A Grey Ghost in Norfolk

(Source: author’s collection)

I’m a “Boomer”, which means I grew up reading a steady stream of books about World War II, “the Greatest Generation”, etc. With the passage of the years came a greater understanding that a lot of what I took as historical gospel was in fact somewhat whitewashed, the facts occassionally a little more nuanced than what I’d been led to believe as a teenager in southwest Missouri, where the hagiography of “American Exceptionalism” is, quite literally, taken as gospel. But some of what I learned about that war has in fact stood the test of time, particularly the amazing productive capacity and technical prowess of the generation that gave us the 888 foot-long monster you see in the picture above.

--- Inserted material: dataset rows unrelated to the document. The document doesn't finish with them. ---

Lemma ed25519_verify_refines_witness :
  Ed25519.Hacl_Ed25519_verify (T := Z) (1 :: replicate 31 0) [] 0 (replicate 64 255) =
  EdDSA_Spec.verify (1 :: replicate 31 0) [] (replicate 64 255).
Proof.
  apply (ed25519_verify_refines (T := Z) (1 :: replicate 31 0) [] (replicate 64 255));
    [constructor; [lia|now apply bytes_replicate]|reflexivity|now apply bytes_replicate|reflexivity|now cbn].
Defined.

I’d always wanted to walk the deck of an Iowa-class battleship, so on August 23, I did just that in Norfolk, VA–the final homeport of the U.S.S. Wisconsin (BB-64). The ship’s last war-time action came during Desert Storm, as this historical account notes:

Wisconsin, escorted by Nicholas, relieved Missouri on the 6th, answering her first combat call for gunfire support since March 1952. The most recently recommissioned battleship sent 11 shells across 19 miles of space to destroy an Iraqi artillery battery in southern Kuwait. Using an Unmanned Aerial Vehicle (UAV) as a spotter in combat for the first time, Wisconsin pounded Iraqi targets and Iraqi boats that had been used during raids along theSaudi coast. Wisconsin‘s turrets boomed again on 8 February, blasting bunkers and artillery sites near Khafji after the Iraqis were ousted from the city by Saudi and Qatari armor. The two battleships alternated positions on the gun line, using their 16-inch guns to destroy enemy targets and soften defenses along the Kuwait coastline for a possible amphibious assault.

This was the first war in the Muslim word in which we used drones in combat. Then, they were just the spotters for ordnance being fired by other platforms–in this case, 1900lb high-explosive shells from ships out of a by-gone era. Just over a decade after the end of Desert Storm, the unmanned aerial spotter would become the unmanned aerial hunter-killer, ushering in another American-led military and technological revolution. But the initial tactics for employing those drones began with the Wisconsin’s naval gunfire support missions off of Iraqi-occupied Kuwait. 

If you’re ever in Norfolk & want to see the ship for yourself, she’s berth right next to the Nauticus Museum.